● Work required:
For every line that contains the string "DbStoredRequestFetcher", pull that line out of the material below.

────────────────────

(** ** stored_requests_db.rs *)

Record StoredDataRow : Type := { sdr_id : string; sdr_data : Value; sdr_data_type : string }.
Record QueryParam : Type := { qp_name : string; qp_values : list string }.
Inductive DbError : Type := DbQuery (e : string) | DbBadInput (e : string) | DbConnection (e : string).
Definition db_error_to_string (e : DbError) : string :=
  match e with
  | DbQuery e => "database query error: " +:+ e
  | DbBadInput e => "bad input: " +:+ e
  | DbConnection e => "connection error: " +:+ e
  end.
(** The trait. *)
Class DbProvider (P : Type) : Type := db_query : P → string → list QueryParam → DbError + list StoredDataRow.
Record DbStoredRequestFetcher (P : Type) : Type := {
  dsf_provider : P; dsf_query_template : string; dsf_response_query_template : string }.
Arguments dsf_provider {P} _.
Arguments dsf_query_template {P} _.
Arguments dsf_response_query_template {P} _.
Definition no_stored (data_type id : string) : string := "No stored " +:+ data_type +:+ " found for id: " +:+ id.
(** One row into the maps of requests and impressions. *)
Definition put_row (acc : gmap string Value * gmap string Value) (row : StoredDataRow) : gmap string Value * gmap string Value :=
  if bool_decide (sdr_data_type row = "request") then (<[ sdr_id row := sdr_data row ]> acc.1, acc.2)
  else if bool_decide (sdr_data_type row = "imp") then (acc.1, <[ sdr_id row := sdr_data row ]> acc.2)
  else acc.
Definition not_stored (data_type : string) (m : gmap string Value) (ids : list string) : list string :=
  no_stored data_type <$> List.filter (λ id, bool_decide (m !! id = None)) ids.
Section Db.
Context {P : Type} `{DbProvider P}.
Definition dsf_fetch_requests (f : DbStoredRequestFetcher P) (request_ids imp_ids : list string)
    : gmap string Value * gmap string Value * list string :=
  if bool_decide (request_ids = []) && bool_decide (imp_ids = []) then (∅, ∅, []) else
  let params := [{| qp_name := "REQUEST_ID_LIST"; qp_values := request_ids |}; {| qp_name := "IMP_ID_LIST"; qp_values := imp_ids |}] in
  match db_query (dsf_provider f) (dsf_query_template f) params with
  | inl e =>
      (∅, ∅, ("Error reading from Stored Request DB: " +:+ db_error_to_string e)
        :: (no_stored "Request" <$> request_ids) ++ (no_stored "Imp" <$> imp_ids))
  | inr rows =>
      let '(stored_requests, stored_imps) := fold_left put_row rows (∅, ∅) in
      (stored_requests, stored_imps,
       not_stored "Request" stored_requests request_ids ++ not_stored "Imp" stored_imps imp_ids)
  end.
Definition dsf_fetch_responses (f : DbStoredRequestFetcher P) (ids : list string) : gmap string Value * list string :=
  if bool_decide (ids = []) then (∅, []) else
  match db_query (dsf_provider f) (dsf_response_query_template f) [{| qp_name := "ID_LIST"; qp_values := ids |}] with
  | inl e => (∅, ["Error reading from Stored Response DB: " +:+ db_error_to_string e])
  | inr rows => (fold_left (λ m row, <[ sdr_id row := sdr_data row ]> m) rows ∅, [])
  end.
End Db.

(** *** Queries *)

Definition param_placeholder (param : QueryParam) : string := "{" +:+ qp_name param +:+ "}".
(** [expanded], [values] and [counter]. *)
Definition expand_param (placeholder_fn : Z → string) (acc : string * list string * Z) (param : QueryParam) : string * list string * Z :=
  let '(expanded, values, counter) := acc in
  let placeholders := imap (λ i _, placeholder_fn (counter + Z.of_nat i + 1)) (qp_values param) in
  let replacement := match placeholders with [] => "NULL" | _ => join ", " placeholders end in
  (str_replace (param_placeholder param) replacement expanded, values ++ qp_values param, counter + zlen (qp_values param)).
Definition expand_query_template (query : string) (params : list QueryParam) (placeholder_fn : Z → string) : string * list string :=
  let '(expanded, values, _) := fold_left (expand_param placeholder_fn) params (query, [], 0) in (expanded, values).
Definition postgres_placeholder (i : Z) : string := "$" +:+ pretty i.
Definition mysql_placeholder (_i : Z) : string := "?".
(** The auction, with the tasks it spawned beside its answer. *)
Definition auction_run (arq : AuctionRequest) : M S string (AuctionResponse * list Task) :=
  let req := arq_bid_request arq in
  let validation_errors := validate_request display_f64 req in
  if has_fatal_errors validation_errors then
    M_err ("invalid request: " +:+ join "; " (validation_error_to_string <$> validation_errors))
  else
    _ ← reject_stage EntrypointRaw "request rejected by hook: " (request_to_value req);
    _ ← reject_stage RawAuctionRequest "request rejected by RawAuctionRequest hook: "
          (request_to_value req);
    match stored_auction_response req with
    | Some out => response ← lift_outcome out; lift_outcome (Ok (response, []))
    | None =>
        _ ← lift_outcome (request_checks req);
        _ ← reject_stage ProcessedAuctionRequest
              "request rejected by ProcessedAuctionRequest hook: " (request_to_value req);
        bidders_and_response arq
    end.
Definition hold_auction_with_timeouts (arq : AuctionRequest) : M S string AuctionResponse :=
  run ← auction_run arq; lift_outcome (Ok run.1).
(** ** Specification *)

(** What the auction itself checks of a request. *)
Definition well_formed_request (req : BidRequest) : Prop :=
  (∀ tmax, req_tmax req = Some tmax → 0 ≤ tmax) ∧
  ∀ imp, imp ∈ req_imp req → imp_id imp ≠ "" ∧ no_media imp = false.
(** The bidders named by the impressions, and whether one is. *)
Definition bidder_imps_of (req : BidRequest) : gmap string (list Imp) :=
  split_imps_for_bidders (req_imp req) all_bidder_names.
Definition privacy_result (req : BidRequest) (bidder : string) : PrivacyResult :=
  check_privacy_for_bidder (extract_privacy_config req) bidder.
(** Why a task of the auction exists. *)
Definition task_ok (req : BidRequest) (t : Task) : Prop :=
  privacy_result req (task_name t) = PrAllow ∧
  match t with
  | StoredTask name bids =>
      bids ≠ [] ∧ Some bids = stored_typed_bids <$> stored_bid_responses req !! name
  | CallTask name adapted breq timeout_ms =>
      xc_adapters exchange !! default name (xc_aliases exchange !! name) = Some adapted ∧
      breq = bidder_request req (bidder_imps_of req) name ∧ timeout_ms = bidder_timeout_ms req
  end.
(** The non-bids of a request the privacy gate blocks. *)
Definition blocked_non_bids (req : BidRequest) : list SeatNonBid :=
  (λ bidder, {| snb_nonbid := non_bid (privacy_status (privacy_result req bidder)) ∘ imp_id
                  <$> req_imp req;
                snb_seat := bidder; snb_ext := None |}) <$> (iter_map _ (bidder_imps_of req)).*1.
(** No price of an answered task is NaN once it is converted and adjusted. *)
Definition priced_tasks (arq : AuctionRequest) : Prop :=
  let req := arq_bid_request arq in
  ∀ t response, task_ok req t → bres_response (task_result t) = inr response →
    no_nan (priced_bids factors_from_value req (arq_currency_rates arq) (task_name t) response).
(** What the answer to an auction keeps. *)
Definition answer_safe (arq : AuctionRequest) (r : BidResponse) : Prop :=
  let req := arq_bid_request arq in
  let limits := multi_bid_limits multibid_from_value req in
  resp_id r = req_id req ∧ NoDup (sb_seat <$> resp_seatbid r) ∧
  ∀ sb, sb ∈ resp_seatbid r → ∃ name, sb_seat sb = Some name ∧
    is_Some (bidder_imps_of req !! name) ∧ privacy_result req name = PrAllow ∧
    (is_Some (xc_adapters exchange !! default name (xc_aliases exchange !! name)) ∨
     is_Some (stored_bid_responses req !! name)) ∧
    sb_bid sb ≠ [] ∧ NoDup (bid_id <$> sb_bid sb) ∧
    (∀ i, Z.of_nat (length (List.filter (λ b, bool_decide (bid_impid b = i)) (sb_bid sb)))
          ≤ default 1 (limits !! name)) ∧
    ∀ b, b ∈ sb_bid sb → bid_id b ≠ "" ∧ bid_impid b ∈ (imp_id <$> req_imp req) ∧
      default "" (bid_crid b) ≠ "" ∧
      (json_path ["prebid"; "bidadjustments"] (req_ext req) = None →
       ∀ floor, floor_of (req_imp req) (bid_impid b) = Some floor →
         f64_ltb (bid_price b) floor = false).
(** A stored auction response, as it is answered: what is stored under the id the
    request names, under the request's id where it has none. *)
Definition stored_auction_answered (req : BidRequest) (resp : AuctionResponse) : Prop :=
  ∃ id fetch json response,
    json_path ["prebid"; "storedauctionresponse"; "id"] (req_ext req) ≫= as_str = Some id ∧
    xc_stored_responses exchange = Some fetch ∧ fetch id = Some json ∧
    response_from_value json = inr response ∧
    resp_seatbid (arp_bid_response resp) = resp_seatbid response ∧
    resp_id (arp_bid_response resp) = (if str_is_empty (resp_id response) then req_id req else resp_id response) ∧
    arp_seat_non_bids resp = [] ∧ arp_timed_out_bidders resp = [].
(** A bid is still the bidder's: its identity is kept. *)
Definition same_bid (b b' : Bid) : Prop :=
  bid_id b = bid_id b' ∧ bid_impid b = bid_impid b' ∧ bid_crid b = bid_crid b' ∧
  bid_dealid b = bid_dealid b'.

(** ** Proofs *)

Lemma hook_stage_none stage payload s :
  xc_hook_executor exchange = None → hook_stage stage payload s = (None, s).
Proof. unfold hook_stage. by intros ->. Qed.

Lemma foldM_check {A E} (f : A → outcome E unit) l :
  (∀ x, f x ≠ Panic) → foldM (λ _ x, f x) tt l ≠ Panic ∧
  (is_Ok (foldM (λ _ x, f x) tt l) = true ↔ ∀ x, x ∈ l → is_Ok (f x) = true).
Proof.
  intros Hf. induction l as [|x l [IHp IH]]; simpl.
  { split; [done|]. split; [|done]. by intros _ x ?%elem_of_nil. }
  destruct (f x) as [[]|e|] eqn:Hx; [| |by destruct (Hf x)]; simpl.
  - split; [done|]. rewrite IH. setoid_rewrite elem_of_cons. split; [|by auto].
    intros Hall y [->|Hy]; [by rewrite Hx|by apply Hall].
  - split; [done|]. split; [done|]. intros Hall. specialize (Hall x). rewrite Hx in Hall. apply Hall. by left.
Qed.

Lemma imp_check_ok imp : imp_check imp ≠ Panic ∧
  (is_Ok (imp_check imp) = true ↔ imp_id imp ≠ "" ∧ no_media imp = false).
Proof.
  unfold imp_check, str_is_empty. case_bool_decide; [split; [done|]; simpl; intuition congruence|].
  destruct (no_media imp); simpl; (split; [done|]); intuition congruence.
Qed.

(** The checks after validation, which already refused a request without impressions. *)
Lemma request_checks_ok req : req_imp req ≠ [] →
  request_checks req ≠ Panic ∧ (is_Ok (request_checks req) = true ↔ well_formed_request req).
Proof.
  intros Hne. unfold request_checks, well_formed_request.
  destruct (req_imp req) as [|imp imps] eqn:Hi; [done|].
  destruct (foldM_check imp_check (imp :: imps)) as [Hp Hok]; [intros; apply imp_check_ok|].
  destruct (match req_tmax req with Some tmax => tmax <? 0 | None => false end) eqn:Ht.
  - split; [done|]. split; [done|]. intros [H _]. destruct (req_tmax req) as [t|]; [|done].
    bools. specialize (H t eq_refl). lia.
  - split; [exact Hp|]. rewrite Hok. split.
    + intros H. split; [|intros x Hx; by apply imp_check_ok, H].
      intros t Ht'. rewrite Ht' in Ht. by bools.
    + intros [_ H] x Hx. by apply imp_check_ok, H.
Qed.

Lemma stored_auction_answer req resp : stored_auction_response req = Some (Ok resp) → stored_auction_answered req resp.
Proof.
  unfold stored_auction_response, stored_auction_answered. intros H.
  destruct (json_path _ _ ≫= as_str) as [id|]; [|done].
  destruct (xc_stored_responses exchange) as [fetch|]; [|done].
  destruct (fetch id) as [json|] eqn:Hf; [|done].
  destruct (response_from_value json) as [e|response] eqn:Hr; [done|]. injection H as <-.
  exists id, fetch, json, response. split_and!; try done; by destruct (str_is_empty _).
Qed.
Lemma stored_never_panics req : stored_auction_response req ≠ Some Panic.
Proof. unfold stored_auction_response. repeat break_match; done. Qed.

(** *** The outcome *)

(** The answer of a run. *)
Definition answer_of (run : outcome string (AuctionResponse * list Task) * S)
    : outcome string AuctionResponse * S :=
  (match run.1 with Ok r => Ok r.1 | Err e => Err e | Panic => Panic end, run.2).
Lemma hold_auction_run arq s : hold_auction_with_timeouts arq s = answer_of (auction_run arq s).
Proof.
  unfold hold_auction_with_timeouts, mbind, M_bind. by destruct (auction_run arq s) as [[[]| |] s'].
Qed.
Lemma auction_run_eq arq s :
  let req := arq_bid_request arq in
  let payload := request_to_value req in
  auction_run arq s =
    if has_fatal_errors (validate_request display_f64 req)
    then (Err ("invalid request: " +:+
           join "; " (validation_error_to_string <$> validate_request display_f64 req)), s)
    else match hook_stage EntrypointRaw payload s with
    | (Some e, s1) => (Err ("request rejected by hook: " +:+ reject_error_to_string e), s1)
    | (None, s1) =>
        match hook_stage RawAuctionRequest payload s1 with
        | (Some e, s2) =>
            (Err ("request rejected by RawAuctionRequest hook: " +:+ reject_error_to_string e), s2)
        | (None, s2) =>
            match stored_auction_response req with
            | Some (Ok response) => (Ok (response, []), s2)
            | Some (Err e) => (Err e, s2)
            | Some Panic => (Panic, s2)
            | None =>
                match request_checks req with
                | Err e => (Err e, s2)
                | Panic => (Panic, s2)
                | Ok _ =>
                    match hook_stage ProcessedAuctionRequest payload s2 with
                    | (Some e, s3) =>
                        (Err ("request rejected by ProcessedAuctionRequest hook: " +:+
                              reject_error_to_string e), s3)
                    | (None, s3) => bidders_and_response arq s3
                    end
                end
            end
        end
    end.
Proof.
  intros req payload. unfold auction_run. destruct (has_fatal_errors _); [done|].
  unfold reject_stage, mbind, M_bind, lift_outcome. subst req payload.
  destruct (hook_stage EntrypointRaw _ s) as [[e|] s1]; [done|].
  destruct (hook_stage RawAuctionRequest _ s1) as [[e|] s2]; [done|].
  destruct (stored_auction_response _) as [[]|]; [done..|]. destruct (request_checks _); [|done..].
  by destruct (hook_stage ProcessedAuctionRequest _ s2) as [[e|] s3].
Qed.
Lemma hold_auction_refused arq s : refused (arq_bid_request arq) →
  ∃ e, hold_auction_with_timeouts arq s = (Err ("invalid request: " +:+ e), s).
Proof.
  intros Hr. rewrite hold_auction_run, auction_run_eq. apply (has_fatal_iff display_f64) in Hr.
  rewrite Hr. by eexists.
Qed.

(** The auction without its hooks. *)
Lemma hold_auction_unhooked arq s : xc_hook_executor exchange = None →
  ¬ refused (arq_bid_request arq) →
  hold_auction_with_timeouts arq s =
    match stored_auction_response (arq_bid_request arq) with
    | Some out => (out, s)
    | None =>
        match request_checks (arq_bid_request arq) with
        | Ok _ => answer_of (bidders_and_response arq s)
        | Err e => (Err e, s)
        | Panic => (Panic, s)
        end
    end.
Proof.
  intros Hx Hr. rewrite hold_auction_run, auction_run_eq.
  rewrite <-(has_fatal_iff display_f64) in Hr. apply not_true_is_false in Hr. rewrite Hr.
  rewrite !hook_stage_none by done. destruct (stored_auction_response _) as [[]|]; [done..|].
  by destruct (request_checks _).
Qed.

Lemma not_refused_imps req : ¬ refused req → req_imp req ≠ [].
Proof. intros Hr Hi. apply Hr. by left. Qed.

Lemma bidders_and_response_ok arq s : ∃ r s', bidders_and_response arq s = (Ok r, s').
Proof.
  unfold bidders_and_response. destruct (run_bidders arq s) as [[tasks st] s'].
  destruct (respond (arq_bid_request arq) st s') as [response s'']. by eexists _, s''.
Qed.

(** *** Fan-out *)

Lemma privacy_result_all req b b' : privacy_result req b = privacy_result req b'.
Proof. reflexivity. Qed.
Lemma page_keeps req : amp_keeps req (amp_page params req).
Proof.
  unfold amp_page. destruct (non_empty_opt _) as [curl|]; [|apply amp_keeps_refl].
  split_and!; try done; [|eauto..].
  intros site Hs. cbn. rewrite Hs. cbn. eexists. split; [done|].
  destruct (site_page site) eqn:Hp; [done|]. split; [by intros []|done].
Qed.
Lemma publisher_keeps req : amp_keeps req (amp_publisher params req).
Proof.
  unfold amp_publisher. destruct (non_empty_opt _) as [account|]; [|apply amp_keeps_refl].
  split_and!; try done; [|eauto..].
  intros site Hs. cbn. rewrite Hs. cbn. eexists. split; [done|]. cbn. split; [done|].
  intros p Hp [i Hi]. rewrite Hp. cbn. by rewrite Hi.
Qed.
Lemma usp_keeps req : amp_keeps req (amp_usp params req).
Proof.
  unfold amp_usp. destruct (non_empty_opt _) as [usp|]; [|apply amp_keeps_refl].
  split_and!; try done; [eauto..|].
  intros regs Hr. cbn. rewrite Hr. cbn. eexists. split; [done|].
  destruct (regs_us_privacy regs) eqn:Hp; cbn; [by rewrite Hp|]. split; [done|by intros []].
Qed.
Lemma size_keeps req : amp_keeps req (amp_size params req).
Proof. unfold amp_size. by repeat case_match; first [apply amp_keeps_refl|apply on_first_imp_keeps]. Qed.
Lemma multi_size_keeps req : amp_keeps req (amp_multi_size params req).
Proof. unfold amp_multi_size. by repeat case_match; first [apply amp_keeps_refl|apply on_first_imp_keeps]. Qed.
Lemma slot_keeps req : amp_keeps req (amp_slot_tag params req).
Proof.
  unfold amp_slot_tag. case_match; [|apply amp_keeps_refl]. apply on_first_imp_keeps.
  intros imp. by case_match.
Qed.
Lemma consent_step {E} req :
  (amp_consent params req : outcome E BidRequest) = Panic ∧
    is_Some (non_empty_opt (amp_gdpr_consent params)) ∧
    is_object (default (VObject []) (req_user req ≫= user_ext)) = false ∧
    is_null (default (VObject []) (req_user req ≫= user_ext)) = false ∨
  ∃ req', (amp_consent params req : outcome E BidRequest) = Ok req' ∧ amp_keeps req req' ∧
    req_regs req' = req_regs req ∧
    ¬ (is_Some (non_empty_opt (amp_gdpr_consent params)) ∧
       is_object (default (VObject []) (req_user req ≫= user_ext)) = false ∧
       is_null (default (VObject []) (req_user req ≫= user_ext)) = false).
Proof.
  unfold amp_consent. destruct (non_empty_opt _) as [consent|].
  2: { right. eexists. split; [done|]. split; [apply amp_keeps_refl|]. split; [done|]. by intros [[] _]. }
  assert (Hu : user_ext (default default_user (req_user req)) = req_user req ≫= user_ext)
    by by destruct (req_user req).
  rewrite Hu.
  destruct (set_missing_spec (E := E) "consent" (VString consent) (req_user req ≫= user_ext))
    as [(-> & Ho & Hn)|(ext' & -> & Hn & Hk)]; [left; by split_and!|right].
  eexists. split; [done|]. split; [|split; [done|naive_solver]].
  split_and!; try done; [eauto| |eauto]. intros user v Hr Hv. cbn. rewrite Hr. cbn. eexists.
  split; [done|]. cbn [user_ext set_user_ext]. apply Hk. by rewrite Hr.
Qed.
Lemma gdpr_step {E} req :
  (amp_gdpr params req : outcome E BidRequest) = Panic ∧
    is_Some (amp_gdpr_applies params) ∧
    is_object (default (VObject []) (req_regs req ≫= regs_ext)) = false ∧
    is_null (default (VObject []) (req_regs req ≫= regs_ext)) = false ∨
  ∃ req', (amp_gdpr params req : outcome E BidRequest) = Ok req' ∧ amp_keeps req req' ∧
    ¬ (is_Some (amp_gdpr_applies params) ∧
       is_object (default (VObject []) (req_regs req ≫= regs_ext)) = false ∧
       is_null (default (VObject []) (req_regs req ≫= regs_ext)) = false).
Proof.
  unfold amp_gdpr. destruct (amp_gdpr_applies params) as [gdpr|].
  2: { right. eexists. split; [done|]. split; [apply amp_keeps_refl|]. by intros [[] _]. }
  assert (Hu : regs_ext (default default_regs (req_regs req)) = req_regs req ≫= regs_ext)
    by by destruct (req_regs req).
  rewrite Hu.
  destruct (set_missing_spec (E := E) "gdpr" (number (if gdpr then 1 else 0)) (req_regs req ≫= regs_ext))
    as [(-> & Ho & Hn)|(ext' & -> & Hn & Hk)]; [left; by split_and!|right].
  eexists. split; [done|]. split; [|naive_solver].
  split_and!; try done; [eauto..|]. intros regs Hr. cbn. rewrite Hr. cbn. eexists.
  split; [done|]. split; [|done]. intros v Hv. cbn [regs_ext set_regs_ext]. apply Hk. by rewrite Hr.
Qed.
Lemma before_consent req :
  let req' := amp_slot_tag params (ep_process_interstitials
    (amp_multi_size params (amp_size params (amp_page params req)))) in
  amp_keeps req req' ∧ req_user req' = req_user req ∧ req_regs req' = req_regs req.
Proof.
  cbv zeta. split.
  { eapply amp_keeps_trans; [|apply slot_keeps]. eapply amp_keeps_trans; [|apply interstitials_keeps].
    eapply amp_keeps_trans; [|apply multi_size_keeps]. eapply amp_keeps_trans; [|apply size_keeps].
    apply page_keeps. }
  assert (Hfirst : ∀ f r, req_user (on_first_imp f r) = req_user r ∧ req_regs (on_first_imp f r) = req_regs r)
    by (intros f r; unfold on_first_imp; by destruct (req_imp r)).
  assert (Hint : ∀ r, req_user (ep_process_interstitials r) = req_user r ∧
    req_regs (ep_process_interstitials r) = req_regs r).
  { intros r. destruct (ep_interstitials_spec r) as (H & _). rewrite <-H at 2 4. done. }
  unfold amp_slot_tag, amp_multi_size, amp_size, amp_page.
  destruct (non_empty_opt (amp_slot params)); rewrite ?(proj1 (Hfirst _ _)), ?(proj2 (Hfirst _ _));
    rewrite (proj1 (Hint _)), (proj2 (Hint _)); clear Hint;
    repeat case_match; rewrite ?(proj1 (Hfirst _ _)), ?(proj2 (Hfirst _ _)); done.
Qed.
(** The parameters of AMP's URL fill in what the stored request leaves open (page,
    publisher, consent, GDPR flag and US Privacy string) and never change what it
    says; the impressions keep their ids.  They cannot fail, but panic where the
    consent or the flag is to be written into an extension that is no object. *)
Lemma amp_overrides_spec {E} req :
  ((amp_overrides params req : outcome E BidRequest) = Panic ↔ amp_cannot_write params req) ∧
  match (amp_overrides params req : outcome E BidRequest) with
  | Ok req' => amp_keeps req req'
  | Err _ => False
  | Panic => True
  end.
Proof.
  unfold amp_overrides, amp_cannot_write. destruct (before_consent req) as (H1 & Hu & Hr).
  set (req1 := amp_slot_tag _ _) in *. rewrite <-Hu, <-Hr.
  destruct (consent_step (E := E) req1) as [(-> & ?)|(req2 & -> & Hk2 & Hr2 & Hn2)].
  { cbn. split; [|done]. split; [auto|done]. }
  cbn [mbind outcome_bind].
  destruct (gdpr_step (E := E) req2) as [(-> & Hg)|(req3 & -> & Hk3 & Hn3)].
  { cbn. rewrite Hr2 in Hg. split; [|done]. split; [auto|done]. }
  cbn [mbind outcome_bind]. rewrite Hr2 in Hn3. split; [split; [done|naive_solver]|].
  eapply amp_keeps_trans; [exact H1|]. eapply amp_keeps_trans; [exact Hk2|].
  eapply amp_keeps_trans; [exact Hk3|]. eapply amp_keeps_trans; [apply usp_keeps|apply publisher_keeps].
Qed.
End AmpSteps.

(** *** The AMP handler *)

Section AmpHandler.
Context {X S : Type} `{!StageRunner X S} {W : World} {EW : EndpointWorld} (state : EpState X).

────────────────────

● Task output:
Record DbStoredRequestFetcher (P : Type) : Type := {
Definition dsf_fetch_requests (f : DbStoredRequestFetcher P) (request_ids imp_ids : list string)
Definition dsf_fetch_responses (f : DbStoredRequestFetcher P) (ids : list string) : gmap string Value * list string :=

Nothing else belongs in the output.